一晩だけあなたを私にください~エリート御曹司と秘密の切愛懐妊~
今、怜にオフィスに戻って来られたら困る。
亜希ちゃんには感謝しかない。
怜とのことをもっと突っ込んで言ってくるかと思ったけれど、ここ最近は仕事以外で彼に触れることはなくなった。
彼のことを思うと罪悪感を覚える。
妊娠したことを伝えずに、赤ちゃんを産むことを許してほしい。
いや、許してくれるわけがないか。
私に赤ちゃんができたって知ったら、彼まで福井に来てしまいそうだ。
「ありがとう。

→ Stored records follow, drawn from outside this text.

(** The "collect" loop of [doFracture] (lines 400-422): the tag [t] of
    triangle [i] selects the bucket [t + 2]. *)
Definition collect (arrtricells : list Z) (arrtris : list number)
    : Array.t CellFace.t :=
  foldl (λ cellfaces i,
           match arrtricells !! i with
           | Some tag =>
               let idx := (tag + 2)%Z in
               let '(cellfaces, c) :=
                 match Array.get cellfaces idx with
                 | Some c => (cellfaces, c)
                 | None => (Array.set cellfaces idx new_cell, new_cell)
                 end in
               Array.update cellfaces idx (collect_triangle arrtris i c)
           | None => cellfaces
           end)
        Array.empty (seq 0 (length arrtricells)).

(** Lines 432-436 on one bucket. *)
Definition recenter_cell (c : CellFace.t) : CellFace.t :=
  let position := OM.mult3c (OM.add3 (CellFace.min c) (CellFace.max c)) half in
  CellFace.make (CellFace.min c) (CellFace.max c)
                ((λ p, OM.sub3 p position) <$> CellFace.points c)
                (CellFace.faces c) (Some position)
                (Some (OM.sub3 (CellFace.max c) (CellFace.min c))).

(** The "recenter" loop of [doFracture] (lines 426-437). *)
Definition recenter (cellfaces : Array.t CellFace.t) : Array.t CellFace.t :=
  foldl (λ cellfaces i,
           match Array.get cellfaces i with
           | None => cellfaces
           | Some c => Array.update cellfaces i (recenter_cell c)
           end)
        cellfaces (Array.indices cellfaces).

(** What [doFracture] returns for the final arrays (lines 390-439). *)
Definition assemble (arrtricells : list Z) (arrtris : list number)
    : Array.t CellFace.t :=
  recenter (collect arrtricells arrtris).

(** The loop of [transform] over the result (lines 306-313): one call of
    [makeFragmentFromVertices] per entry that exists, recorded as the entry's
    index and its flattened points. *)
Definition transform_fragments (fractured : Array.t CellFace.t)
    : list (Z * list value) :=
  foldl (λ made i,
           match Array.get fractured i with
           | Some fr => made ++ [(i, CellFace.points fr ≫= OM.spread)]
           | None => made
           end)
        [] (Array.indices fractured).

(** The three vertices of triangle [i], and the vertices of all triangles
    tagged [t], in order. *)
Definition triangle_vertices (arrtris : list number) (i : nat) : list OM.vec3 :=
  (λ v, vertex arrtris (i * 12 + v * 4)) <$> seq 0 3.
Definition tagged_points (arrtricells : list Z) (arrtris : list number) (t : Z)
    : list OM.vec3 :=
  members arrtricells t ≫= triangle_vertices arrtris.

(** Componentwise order of points, as JavaScript's [<=] on their
    coordinates; it fails on a coordinate that is NaN or [undefined]. *)
Definition le3 (a b : OM.vec3) : Prop :=
  let '(a0, a1, a2) := a in
  let '(b0, b1, b2) := b in
  le (ToNumber a0) (ToNumber b0) ∧ le (ToNumber a1) (ToNumber b1)
  ∧ le (ToNumber a2) (ToNumber b2).

(** [p] lies within the box from [lo] to [hi]. *)
Definition within (lo hi p : OM.vec3) : Prop := le3 lo p ∧ le3 p hi.

(** All three coordinates are numbers other than NaN. *)
Definition finite_or_inf (v : value) : Prop := ∃ x, v = Some x ∧ x ≠ NaN.
Definition no_nan (p : OM.vec3) : Prop :=
  let '(p0, p1, p2) := p in finite_or_inf p0 ∧ finite_or_inf p1 ∧ finite_or_inf p2.

(** The tight bounds of a non-empty point list: the running minimum and
    maximum started from its first point. *)
Definition tight_min (pts : list OM.vec3) : OM.vec3 :=
  match pts with
  | p :: pts => foldl (OM.compwise Math_min_v) p pts
  | [] => seed_min
  end.
Definition tight_max (pts : list OM.vec3) : OM.vec3 :=
  match pts with
  | p :: pts => foldl (OM.compwise Math_max_v) p pts
  | [] => seed_max
  end.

またね」
彼女背中を撫でると抱擁を解いた。
「はい。また」
亜希ちゃんもさよならの言葉は口にせず、部長室を出て行く。
私も部長室を出ると、自分のデスクを片付けた。
カーディガン、膝掛け、気に入って使っていた文具を紙袋に入れていく。
デスクが片付くと、最後に後任の連絡と最後の挨拶メールを送信してパソコンの電源を落とす。
「これで全ての仕事が終わった」
バッグと紙袋を持ってオフィスを出るが、ドアのところで一旦立ち止まって深々と頭を下げた。